- [EXERCISE PROMPT] Below are the records. Restate word for word every line from the one that contains "rewrite Hdd'. split;" through the final line, both included.

- [DATA EXTRACT]
Lemma resolved_names r configs c ordered : keyed r → (∀ n, n ∈ ordered → is_Some (rg_definitions r !! n)) →
  on_names (resolved_modules r configs c ordered) = ordered
  ∧ map rd_name (resolved_modules r configs c ordered)
    = ordered ++ map df_Name (List.filter (fun d => negb (is_active (ch_active c) (df_Name d))) (Definitions r)).
Proof.
  intros Hk Hr. unfold on_names, resolved_modules.
  assert (∀ A (f : A → ResolvedDefinition) (b : bool) xs, (∀ x, rd_Enabled (f x) = b) →
    List.filter rd_Enabled (map f xs) = if b then map f xs else []) as Hf.
  { intros A f b xs Hb. induction xs as [|x xs IH]; cbn; [by destruct b|]. rewrite Hb, IH. by destruct b. }
  assert (map (fun n => df_Name (definition_of r n)) ordered = ordered) as Hnames.
  { rewrite <- (map_id ordered) at 2. apply map_ext_in. intros n Hn%list_elem_of_In. by apply keyed_definition, Hr. }
  rewrite List.filter_app, (Hf _ _ true), (Hf _ _ false), app_nil_r, map_app, !map_map by done.
  split; [exact Hnames|]. f_equal. exact Hnames.
Qed.

Lemma active_definitions_spec r active d : d ∈ active_definitions r active ↔ d ∈ Definitions r ∧ is_active active (df_Name d) = true.
Proof. unfold active_definitions. by rewrite !list_elem_of_In, filter_In. Qed.

(** What a resolved list says, for the modules in bring-up order. *)
Record resolved_good (r : Registry) (config : SiteConfig) (names : list string) : Prop := {
  rv_order : ∀ l1 n l2, names = l1 ++ n :: l2 →
    (∀ d, d ∈ df_DependsOn (definition_of r n) → d ∈ l1)
    ∧ ∀ c, c ∈ df_Requires (definition_of r n) →
        (external config ∧ c = "gateway") ∨ ∃ p, p ∈ l1 ++ [n] ∧ c ∈ df_Provides (definition_of r p);
  rv_provider : ∀ n1 n2 c, n1 ∈ names → n2 ∈ names →
    c ∈ df_Provides (definition_of r n1) → c ∈ df_Provides (definition_of r n2) → n1 = n2;
  rv_mandatory : ∀ d, d ∈ Definitions r → df_Policy d = Mandatory → df_Name d ∈ names;
  rv_asked : ∀ d, d ∈ Definitions r → requested (Map (cf_Modules config)) (df_Name d) = Some true → df_Name d ∈ names;
  rv_refused : ∀ n, n ∈ names → requested (Map (cf_Modules config)) n = Some false →
    ∃ m, m ∈ names ∧ n ∈ df_DependsOn (definition_of r m);
}.

Lemma definition_of_in r n : is_Some (rg_definitions r !! n) → definition_of r n ∈ Definitions r.
Proof. intros [d Hd]. apply Definitions_spec. exists n. unfold definition_of. by rewrite Hd. Qed.

Lemma resolve_good r config c providers ordered : keyed r → chosen r (Map (cf_Modules config)) c →
  capability_providers r config (ch_active c) = Ok providers →
  eachM (capability_check providers) (active_definitions r (ch_active c)) = Ok tt →
  topologicalOrder r (ch_active c) = Ok ordered →
  (∀ n, n ∈ ordered → is_Some (rg_definitions r !! n)) ∧ NoDup ordered ∧ (∀ n, n ∈ ordered ↔ on c n)
  ∧ resolved_good r config ordered.
Proof.
  intros Hk [Hcl Hm Ha Hon] [Hpk Hpf]%provided_loop Hcap%eachM_ok Hord.
  destruct (topologicalOrder_correct r (ch_active c)) as [(Hable&l&Hl&Hnd&Htop&Hin)|(_&e&He&_)]; [|congruence].
  rewrite Hl in Hord. injection Hord as ->.
  assert (∀ n, n ∈ ordered → is_Some (rg_definitions r !! n)) as Hreg.
  { intros n Hn%Hin. destruct (Hon n Hn) as [[_ Hd]|(m&Hm'&Hd)].
    - apply list_elem_of_fmap in Hd as (d&->&Hd). exists d. by apply keyed_lookup.
    - destruct (Hable m Hm') as [_ Hdep]. apply (Hdep n). apply depends_spec. by left. }
  assert (∀ n, n ∈ ordered → definition_of r n ∈ active_definitions r (ch_active c) ∧ df_Name (definition_of r n) = n) as Hdef.
  { intros n Hn. rewrite active_definitions_spec, keyed_definition by auto. split_and!; [by apply definition_of_in, Hreg|by apply Hin|done]. }
  split_and!; [done|done|done|]. constructor.
  - intros l1 n l2 E. assert (n ∈ ordered) as Hn by (rewrite E; set_solver). split.
    { intros d Hd. eapply Htop; [exact E|]. apply depends_spec. by left. }
    intros cap Hc. destruct (Hdef n Hn) as [Hd En]. rewrite Forall_forall in Hcap. specialize (Hcap _ Hd).
    unfold capability_check in Hcap. apply eachM_ok in Hcap. rewrite Forall_forall in Hcap. specialize (Hcap cap Hc).
    apply fail_if_ok in Hcap. destruct (providers !! cap) as [p|] eqn:Ep; [|done]. destruct (Hpf _ _ Ep) as [Hp|Hi].
    + right. apply provider_pairs_spec in Hp as (d&[Hdd Hda]%active_definitions_spec&->&Hcp). exists (df_Name d).
      assert (definition_of r (df_Name d) = d) as Hdd' by by unfold definition_of; rewrite keyed_lookup.
      rewrite Hdd'. split; [|done]. apply elem_snoc. destruct (decide (df_Name d = n)) as [->|Hne]; [by right|left].
      eapply Htop; [exact E|]. apply depends_spec. right. exists cap, d. by rewrite En.
    + left. unfold external. destruct (gw_Mode _ == "external") eqn:Eg; bools; [|by rewrite lookup_empty in Hi].
      by apply lookup_singleton_Some in Hi as [<- _].
  - intros n1 n2 cap H1 H2 Hc1 Hc2. destruct (Hdef n1 H1) as [Hd1 E1], (Hdef n2 H2) as [Hd2 E2].
    assert (providers !! cap = Some n1) as Hp1 by (apply Hpk, provider_pairs_spec; eauto).
    assert (providers !! cap = Some n2) as Hp2 by (apply Hpk, provider_pairs_spec; eauto). congruence.
  - intros d Hd Hp. by apply Hin, Hm.
  - intros d Hd Hp. by apply Hin, Ha.
  - intros n Hn Hr. apply Hin in Hn. destruct (Hon n Hn) as [[? _]|(m&Hm'&Hd)]; [done|]. exists m. split; [by apply Hin|done].
Qed.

- [RESULT FOR THIS EXERCISE]
      rewrite Hdd'. split; [|done]. apply elem_snoc. destruct (decide (df_Name d = n)) as [->|Hne]; [by right|left].
      eapply Htop; [exact E|]. apply depends_spec. right. exists cap, d. by rewrite En.
    + left. unfold external. destruct (gw_Mode _ == "external") eqn:Eg; bools; [|by rewrite lookup_empty in Hi].
      by apply lookup_singleton_Some in Hi as [<- _].
  - intros n1 n2 cap H1 H2 Hc1 Hc2. destruct (Hdef n1 H1) as [Hd1 E1], (Hdef n2 H2) as [Hd2 E2].
    assert (providers !! cap = Some n1) as Hp1 by (apply Hpk, provider_pairs_spec; eauto).
    assert (providers !! cap = Some n2) as Hp2 by (apply Hpk, provider_pairs_spec; eauto). congruence.
  - intros d Hd Hp. by apply Hin, Hm.
  - intros d Hd Hp. by apply Hin, Ha.
  - intros n Hn Hr. apply Hin in Hn. destruct (Hon n Hn) as [[? _]|(m&Hm'&Hd)]; [done|]. exists m. split; [by apply Hin|done].
Qed.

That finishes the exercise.